The TIF – which drew little, but all positive comment at the council’s July 15 meeting – does not make Szanton eligible for the tax credits. But the three points MaineHousing awards for having a TIF would “significantly strengthen” the company’s application, Szanton project manager Andy Jackson has said.
Just three points separated the top-scoring project from the lowest-scoring project to receive funds in last year’s funding round, Jackson said, emphasizing the importance of the three points a TIF can net.
The terms of the credit enhancement TIF agreement call for Szanton to be refunded half its property taxes for 15 years. Still, the fact that the now city-owned property would be on the tax rolls for the first time is a benefit to Bath, City Manager Bill Giroux has said, pointing out that should Szanton not receive the financing it needs for the project, the building “doesn’t go back on the tax rolls, and we get no tax money.”
Because Szanton would pay less in property taxes during the 15-year TIF, “MaineHousing does not need to provide as much low-interest financing … to the project,” company principal Nathan Szanton noted earlier this month.
The project would be able to “afford more regular debt from MaineHousing,” like a greater conventional mortgage, “so MaineHousing does not need to provide as much subsidy,” according to Szanton.
The building’s estimated new tax valuation after the project is completed is $3.15 million, which would draw nearly $64,000 in taxes in today’s dollars, Szanton said.
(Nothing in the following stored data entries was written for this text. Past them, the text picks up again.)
(** * MME tag-maker service: edge learning and tag tiering

  A shallow embedding of

  - [app/jobs/edge_learning.py]  (class [EdgeLearningJob]), and
  - [app/services/tiering.py]    (hotness scoring and the rebalancing sweep),

  together with the properties the specification states about them.

  Python [float] values are embedded as exact rationals ([Q]).  What is
  proved of them below are equalities of formulas, clamps, comparisons
  and order, which do not depend on how the arithmetic rounds;
  [Binary64] has the update rule on binary64, the arithmetic of the
  interpreter, and [Binary64Examples] evaluates it where rounding
  decides the outcome.  Python [int] values are [Z]; [dict]s whose
  iteration order matters are insertion-ordered association lists; the
  [tag_edges] collection is a finite map keyed by [(orgId, tag)]. *)

From Stdlib Require Import QArith Qminmax Lqa ZArith Lia List Ascii String.
From Stdlib Require PrimFloat.
From stdpp Require Import gmap strings list sorting.

(** ** Python builtins used by the code *)

Module Py.

Local Open Scope Q_scope.

(** [a < b]. *)
Definition ltb (a b : Q) : bool := negb (Qle_bool b a).

(** [a >= b]. *)
Definition geb (a b : Q) : bool := Qle_bool b a.

(** Two-argument [min(a, b)]: the first argument is kept unless the
    second is strictly smaller. *)
Definition min (a b : Q) : Q := if ltb b a then b else a.

(** Two-argument [max(a, b)]: the first argument is kept unless the
    second is strictly greater. *)
Definition max (a b : Q) : Q := if ltb a b then b else a.

End Py.

(** ** [app/jobs/edge_learning.py] *)

Module EdgeLearning.

Local Open Scope Q_scope.

(** The configuration [EdgeLearningJob.__init__] reads from the
    environment. *)
Record Config := {
  eta : Q;                 (* MME_LEARN_ETA, default 0.05 *)
  r : Q;                   (* MME_LEARN_R, default 0.03 *)
  d : Q;                   (* MME_LEARN_D, default 0.01 *)
  w_max : Q;               (* MME_LEARN_WMAX, default 1.0 *)
  window_hours : Z;        (* MME_LEARN_WINDOW_HOURS, default 24 *)
  max_edges_per_tag : Z    (* MME_MAX_EDGES_PER_TAG, default 32 *)
}.

Definition default_config : Config :=
  {| eta := 0.05; r := 0.03; d := 0.01; w_max := 1.0;
     window_hours := 24; max_edges_per_tag := 32 |}.

(** The configuration of the integration tests ([app/tests/conftest.py]). *)
Definition test_config : Config :=
  {| eta := 0.1; r := 0.05; d := 0.02; w_max := 1.0;
     window_hours := 24; max_edges_per_tag := 3 |}.

(** [_clip_weight]: [max(0.0, min(weight, self.w_max))]. *)
Definition _clip_weight (self : Config) (weight : Q) : Q :=
  Py.max 0 (Py.min weight (w_max self)).

(** [_update_edge_weight]. *)
Definition _update_edge_weight (self : Config) (current_weight : Q)
    (accepted : bool) : Q :=
  let reward := if accepted then r self else - d self in
  let new_weight := current_weight + reward in
  let clipped_weight := _clip_weight self new_weight in
  let updated_weight :=
    (1 - eta self) * current_weight + eta self * clipped_weight in
  _clip_weight self updated_weight.

(** The update rule as the specification words it: [clip(x, lo, hi)] is
    the mathematical clamp [max(lo, min(x, hi))]. *)
Definition spec_clip (x lo hi : Q) : Q := Qmax lo (Qmin x hi).

Definition spec_new_weight (eta r d wMax currentWeight : Q)
    (accepted : bool) : Q :=
  let reward := if accepted then r else - d in
  let target := spec_clip (currentWeight + reward) 0 wMax in
  spec_clip ((1 - eta) * currentWeight + eta * target) 0 wMax.


(** *** Documents *)

(** One entry of the [edges] array of a [tag_edges] document. *)
Record Edge := {
  to : string;
  w : Q;
  facetSrc : string;
  facetDst : string;
  ts : Z
}.

(** A [pack_events] document.  [accepted] and [tags] are read with
  [event.get(key, default)]: [None] stands for an absent key. *)
Record PackEvent := {
  orgId : string;
  projectId : string;
  packId : string;
  accepted : option bool;
  tags : option (list string);
  itemIds : list string;
  event_ts : Z
}.

(** The [tag_edges] collection: the [edges] array of the document of each
  [(orgId, tag)]. *)
Abbreviation TagEdges := (gmap (string * string) (list Edge)).

(** The dictionary returned by [run]. *)
Record Summary := {
  updated : Z;
  pruned : Z;
  duration_seconds : Q
}.
(** ** C2: zeros in the columns of the ratio *)

(** C2 (the code at a failing input).  The claim asks that a zero cell in
    the denominator column or in a numerator column makes [alr_transform]
    fail.  On a one-row table with a zero in numerator column a the call
    returns, and the cell of the result is -inf; with zeros in both columns
    it returns a NaN. *)
Theorem alr_transform_zero_cell_returns :
  returns_frame (alr_transform 0 default_idx default_keep_redundant_column)
                [ODataFrame ZERO_NUMERATOR] ZERO_NUMERATOR_ALR
  /\ returns_frame (alr_transform 0 default_idx default_keep_redundant_column)
                   [ODataFrame ZERO_BOTH] ZERO_BOTH_ALR.
Proof.
  split; eexists _, _; split.
  - apply (alr_transform_run [ODataFrame ZERO_NUMERATOR] 0 ZERO_NUMERATOR default_idx
             default_keep_redundant_column "b"%string ["a"]%string
             (mkDataFrame [0]%Z [("a", [Fin 0])]%string)
             (mkSeries [0]%Z [Fin 5])); try reflexivity.
    repeat split; reflexivity.
  - cbn [length Nat.add app nth_error]. do 2 f_equal.
    unfold np_log, div_axis0, ZERO_NUMERATOR_ALR.
    cbn [df_data df_index map fst snd zip_with s_values].
    rewrite truediv_Fin by lra. replace (0 / 5)%R with 0%R by lra.
    now rewrite log_zero.
  - apply (alr_transform_run [ODataFrame ZERO_BOTH] 0 ZERO_BOTH default_idx
             default_keep_redundant_column "b"%string ["a"]%string
             (mkDataFrame [0]%Z [("a", [Fin 0])]%string)
             (mkSeries [0]%Z [Fin 0])); try reflexivity.
    repeat split; reflexivity.
  - cbn [length Nat.add app nth_error]. do 2 f_equal.
    unfold np_log, div_axis0, ZERO_BOTH_ALR.
    cbn [df_data df_index map fst snd zip_with s_values].
    now rewrite truediv_zero_zero.
Qed.

(** ** C3: too few columns *)

(** C3 (the code at a failing input).  The claim asks that a table left
    without numerator columns is rejected with InvalidParameterValue.  On a
    table of one column the call returns the table without columns. *)
Theorem alr_transform_one_column_returns_empty :
  returns_frame (alr_transform 0 default_idx default_keep_redundant_column)
                [ODataFrame ONE_COLUMN] NO_COLUMNS.
Proof.
  eexists _, _; split.
  - apply (alr_transform_run [ODataFrame ONE_COLUMN] 0 ONE_COLUMN default_idx
             default_keep_redundant_column "a"%string []
             (mkDataFrame [0; 1]%Z [])
             (mkSeries [0; 1]%Z [Fin 1; Fin 2])); try reflexivity.
    repeat split; reflexivity.
  - reflexivity.
Qed.
(** * OptoTarget: the stimulation protocol engine

    A shallow embedding of [optotarget.py], [optotarget/utils.py] and
    [optotarget/io.py].

    Conventions of the embedding.
    - Python exceptions are values: a call either returns ([Ok]) or raises
      ([Raise]); [try / except] is [try_except].
    - numpy arrays of float64 are lists of real numbers.  The values of spin
      boxes that reach an integer truncation ([int(...)], [np.floor]) are
      rationals, so that sample counts compute; every value that only enters
      signal arithmetic is a real.  Rounding of binary floating point is not
      part of the model.
    - A row of the targets table is seen twice: as the texts of its cells
      ([table_row], used by the CSV code, which only moves text) and as the
      numbers those texts parse to ([target], used by the engine, which
      reads every cell through [float(...)] or [int(...)]).
    - The generator behind [np.random] is a library: a draw is a function
      of the number the generator supplies for it, and the loop of
      [start_protocol] is run over a list of such numbers. *)

From Stdlib Require Import ZArith List Bool Lia String Ascii QArith Qround.
From Stdlib Require Import Sorted Reals Lra Qreals.
Import ListNotations.

Set Implicit Arguments.

(** ** Python results *)

Inductive exn : Type :=
| ValueError | IndexError | ZeroDivisionError | AttributeError
| FileNotFoundError | DaqError.

Inductive result (A : Type) : Type :=
| Ok (a : A)
| Raise (e : exn).

Arguments Ok {A} a.
Arguments Raise {A} e.

Definition bind {A B : Type} (m : result A) (k : A -> result B) : result B :=
  match m with
  | Ok a => k a
  | Raise e => Raise e
  end.

Notation "x <- m ;; k" := (bind m (fun x => k))
  (at level 61, m at next level, right associativity).

Fixpoint mapM {A B : Type} (f : A -> result B) (l : list A) : result (list B) :=
  match l with
  | [] => Ok []
  | a :: l' => b <- f a ;; bs <- mapM f l' ;; Ok (b :: bs)
  end.

(** ** numpy and Python primitives used by the sources *)

(** [int(q)]: truncation toward zero. *)
Definition py_int (q : Q) : Z := Z.quot (Qnum q) (Zpos (Qden q)).

(** [range(n)] for an integer [n]; empty when [n <= 0]. *)
Definition range (n : Z) : list Z :=
  map Z.of_nat (seq 0 (Z.to_nat n)).

(** [np.linspace(start, stop, num)] on a count already known to be
    non-negative: [num] evenly spaced samples, both ends included. *)
Definition linspace (start stop : R) (num : nat) : list R :=
  map (fun i => (start + INR i * ((stop - start) / INR (num - 1)))%R)
      (seq 0 num).

(** [np.linspace] raises [ValueError] on a negative number of samples. *)
Definition np_linspace (start stop : R) (num : Z) : result (list R) :=
  if (num <? 0)%Z then Raise ValueError
  else Ok (linspace start stop (Z.to_nat num)).

(** [np.max] of an integer-valued array; raises on the empty array. *)
Definition np_max (l : list Z) : result Z :=
  match l with
  | [] => Raise ValueError
  | a :: l' => Ok (fold_left Z.max l' a)
  end.

(** [np.zeros(n)] raises [ValueError] on a negative dimension; only the
    success or failure of the allocation is needed here. *)
Definition np_zeros_shape (n : Z) : result unit :=
  if (n <? 0)%Z then Raise ValueError else Ok tt.

(** [np.sum(groups == g)] *)
Definition count_eq (g : Z) (groups : list Z) : Z :=
  Z.of_nat (List.length (filter (fun v => (v =? g)%Z) groups)).

(** [np.sum(groups != g)] *)
Definition count_neq (g : Z) (groups : list Z) : Z :=
  Z.of_nat (List.length (filter (fun v => negb (v =? g)%Z) groups)).

(** [np.sort] on integers (insertion sort; the order of equal keys does not
    show on integers). *)
Fixpoint insert_sorted (a : Z) (l : list Z) : list Z :=
  match l with
  | [] => [a]
  | b :: l' => if (a <=? b)%Z then a :: l else b :: insert_sorted a l'
  end.

Definition np_sort (l : list Z) : list Z :=
  fold_right insert_sorted [] l.

(** [np.unique]: sort, then keep an element when it differs from the one
    before it. *)
Fixpoint drop_adjacent_dups (l : list Z) : list Z :=
  match l with
  | [] => []
  | a :: l' =>
      match l' with
      | [] => [a]
      | b :: _ => if (a =? b)%Z then drop_adjacent_dups l'
                  else a :: drop_adjacent_dups l'
      end
  end.

Definition np_unique (l : list Z) : list Z :=
  drop_adjacent_dups (np_sort l).

(** [np.diff] on integers: [out[i] = a[i+1] - a[i]]. *)
Fixpoint np_diff (l : list Z) : list Z :=
  match l with
  | [] => []
  | a :: l' =>
      match l' with
      | [] => []
      | b :: _ => (b - a)%Z :: np_diff l'
      end
  end.

(** [np.repeat(a, k)]: every element [k] times in a row. *)
Definition np_repeat {A : Type} (a : list A) (k : nat) : list A :=
  flat_map (fun v => repeat v k) a.

(** [np.tile(a, reps)]: the whole array [reps] times. *)
Definition np_tile {A : Type} (a : list A) (reps : nat) : list A :=
  List.concat (repeat a reps).

(** Normalisation of one bound of a Python slice over a sequence of
    length [len]: negative bounds count from the end, then both are
    clipped. *)
Definition slice_bound (len i : Z) : Z :=
  if (i <? 0)%Z then Z.max (i + len) 0 else Z.min i len.

(** [row[start:stop] = v] for a scalar [v]. *)
Fixpoint fill_from {A : Type} (k : Z) (lo hi : Z) (v : A) (row : list A)
  : list A :=
  match row with
  | [] => []
  | a :: row' =>
      (if ((lo <=? k) && (k <? hi))%Z then v else a)
        :: fill_from (k + 1) lo hi v row'
  end.

Definition assign_slice {A : Type} (row : list A) (start stop : Z) (v : A)
  : list A :=
  let len := Z.of_nat (List.length row) in
  fill_from 0 (slice_bound len start) (slice_bound len stop) v row.

(** Element-wise product of two one-dimensional arrays with numpy's
    broadcasting: equal lengths, or one of them of length 1. *)
Fixpoint zip_mul (a b : list R) : list R :=
  match a, b with
  | x :: a', y :: b' => (x * y)%R :: zip_mul a' b'
  | _, _ => []
  end.

Definition broadcast_mul (a b : list R) : result (list R) :=
  if Nat.eqb (List.length a) (List.length b) then Ok (zip_mul a b)
  else match a, b with
       | [x], _ => Ok (map (fun y => (x * y)%R) b)
       | _, [y] => Ok (map (fun x => (x * y)%R) a)
       | _, _ => Raise ValueError
       end.

(** Assignment of a one-dimensional value to a slice or row of [n]
    elements: same length, or a single element repeated. *)
Definition broadcast_to (n : nat) (v : list R) : result (list R) :=
  if Nat.eqb (List.length v) n then Ok v
  else match v with
       | [x] => Ok (repeat x n)
       | _ => Raise ValueError
       end.

(** [np.mean] *)
Definition np_mean (l : list R) : R :=
  (fold_right Rplus 0 l / INR (List.length l))%R.

(** [x != y] on floats. *)
Definition Rneqb (x y : R) : bool :=
  if Req_dec_T x y then false else true.

(** [np.where((np.diff(x) != 0) | (np.diff(y) != 0))[0]]: the indices [i],
    counted from [k], at which [x[i+1] != x[i]] or [y[i+1] != y[i]]. *)
Fixpoint changes_from (k : Z) (xs ys : list R) : list Z :=
  match xs, ys with
  | x0 :: xs', y0 :: ys' =>
      match xs', ys' with
      | x1 :: _, y1 :: _ =>
          if Rneqb x1 x0 || Rneqb y1 y0
          then k :: changes_from (k + 1) xs' ys'
          else changes_from (k + 1) xs' ys'
      | _, _ => []
      end
  | _, _ => []
  end.

(** ** optotarget/io.py: the waveform *)

(** [np.mod(a, b)] for a positive [b]: the remainder in [[0, b)]. *)
Definition np_mod (a b : R) : R := (a - IZR (Int_part (a / b)) * b)%R.

(** Modelled from the spec: [scipy.signal.square] is a library function and
    not part of the repository.  "square_wave yields +1 for the active
    fraction of each period (duty_cycle%) and -1 otherwise"; the period is
    [2*pi] and the documented domain of [duty] is [[0, 1]]. *)
Definition square (t duty : R) : R :=
  if Rlt_dec (np_mod t (2 * PI)) (duty * (2 * PI)) then 1%R else (-1)%R.

Definition create_stim (times : list R) (freq : R) (sin : bool)
           (duty_cycle : R) : list R :=
  if sin
  then map (fun t => ((Rtrigo_def.sin (2 * PI * t * freq) + 1) / 2)%R) times
  else map (fun t => ((square (2 * PI * t * freq) (duty_cycle / 100) + 1) / 2)%R)
           times.

(** ** optotarget/utils.py: the output matrix *)

Record target : Type := {
  name : string;       (* vertical header of the row *)
  intensity : R;       (* column 0, through float() *)
  x : R;               (* column 1, through float() *)
  y : R;               (* column 2, through float() *)
  group : Z            (* column 3, through int() *)
}.

(** The widgets [create_output] reads. *)
Record ui_state : Type := {
  on_dur : Q;
  taper_dur : Q;
  sample_rate : Q;
  stim_freq : R;
  sin_stim : bool;
  duty_cycle : R;
  switch_freq : Q;
  switch_dur : Q;
  targets_table : list target
}.

Record output : Type := {
  regions : list string;
  intensity_matrix : list (list R);
  x_matrix : list (list R);
  y_matrix : list (list R)
}.

(** [vec[-taper_points:] = vec[-taper_points:] * np.linspace(1, 0, taper_points)] *)
Definition taper (vec : list R) (taper_points : Z) : result (list R) :=
  let len := Z.of_nat (List.length vec) in
  let start := Z.to_nat (slice_bound len (- taper_points)) in
  let tail := skipn start vec in
  ramp <- np_linspace 1 0 taper_points ;;
  prod <- broadcast_mul tail ramp ;;
  new_tail <- broadcast_to (List.length tail) prod ;;
  Ok (firstn start vec ++ new_tail).

(** The loop over the change indices:
    [intensity_matrix[group, (change-1):(change+switch_points-1)] = 0]. *)
Definition blank (row : list R) (switch_points : Z) (changes : list Z)
  : list R :=
  fold_left
    (fun r change => assign_slice r (change - 1) (change + switch_points - 1) 0%R)
    changes row.

(** [np.where(groups == g)[0]], as the rows themselves, in table order. *)
Definition members (g : Z) (table : list target) : list target :=
  filter (fun t => (group t =? g)%Z) table.

(** One row of [x_matrix] or [y_matrix] of a multi-site group:
    [np.tile(np.repeat(positions, cycle_points),
             int(np.ceil(n / cycle_points)))[:n]], stored in a row of [n]. *)
Definition alternate (positions : list R) (cycle_points : Z) (n : nat)
  : result (list R) :=
  cycle <- (if (cycle_points <? 0)%Z then Raise ValueError
            else Ok (np_repeat positions (Z.to_nat cycle_points))) ;;
  reps <- (if (cycle_points =? 0)%Z then Raise ZeroDivisionError
           else Ok (Qceiling (inject_Z (Z.of_nat n) / inject_Z cycle_points))) ;;
  tiled <- (if (reps <? 0)%Z then Raise ValueError
            else Ok (np_tile cycle (Z.to_nat reps))) ;;
  broadcast_to n (firstn n tiled).

(** The body of the loop over [range(n_groups)]: label and the three rows
    of one group. *)
Definition build_group (ui : ui_state) (times : list R) (taper_points : Z)
           (g : Z) : result (string * (list R * (list R * list R))) :=
  let table := targets_table ui in
  let groups := map group table in
  let rows := members g table in
  let region := String.concat ", " (map name rows) in
  if (2 <=? count_eq g groups)%Z then
    let intensity_vec :=
      create_stim times (stim_freq ui) (sin_stim ui) (duty_cycle ui) in
    intensity_vec <- taper intensity_vec taper_points ;;
    let intensity := np_mean (map intensity rows) in
    let irow := map (fun v => (v * intensity)%R) intensity_vec in
    cycle_points <- (if Qeq_bool (switch_freq ui) 0 then Raise ZeroDivisionError
                     else Ok (Qfloor (sample_rate ui / switch_freq ui))) ;;
    xrow <- alternate (map x rows) cycle_points (List.length times) ;;
    yrow <- alternate (map y rows) cycle_points (List.length times) ;;
    let switch_points := Qfloor (switch_dur ui * sample_rate ui / 1000) in
    let changes := changes_from 0 xrow yrow in
    Ok (region, (blank irow switch_points changes, (xrow, yrow)))
  else
    match rows with
    | [] => Raise IndexError
    | row :: _ =>
        let intensity_vec :=
          create_stim times (stim_freq ui) (sin_stim ui) (duty_cycle ui) in
        intensity_vec <- taper intensity_vec taper_points ;;
        let irow := map (fun v => (v * intensity row)%R) intensity_vec in
        Ok (region, (irow, (repeat (x row) (List.length times),
                            repeat (y row) (List.length times))))
    end.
The city and developer would split that for 15 years, each receiving about $32,000.
MaineHousing only awards points for TIFs running a minimum of 15 years and keeping 50 percent of incremental taxes, Szanton explained.
The Planning Board on June 2 granted the project a land-use amendment to allow for contract zoning on the property, as well as subdivision, contract zoning, site plan and developmental subdivision approvals. The council on July 15 unanimously approved allowing contract zoning in the city’s Mixed Commercial and Residential District, where the building is located.
The panel also unanimously supported the contract zone agreement, which in return requires a public benefit from the developer. Proposed benefits in this case include moving the school’s playground closer to a nearby ball field, upgrading the playground equipment, and improving a basketball court south of the ball field. Public bicycle racks and walkability and connectivity enhancements are also proposed.
The Aug. 5 meeting will be held in City Hall at 6 p.m.
The Portland-based Szanton Co. has a contract to purchase the 73-year-old Huse School building in Bath.
The Bath City Council will discuss an affordable housing tax increment financing district for the former Huse School on Wednesday, Aug. 5. This rendition shows how the renovated building would look with an additional wing.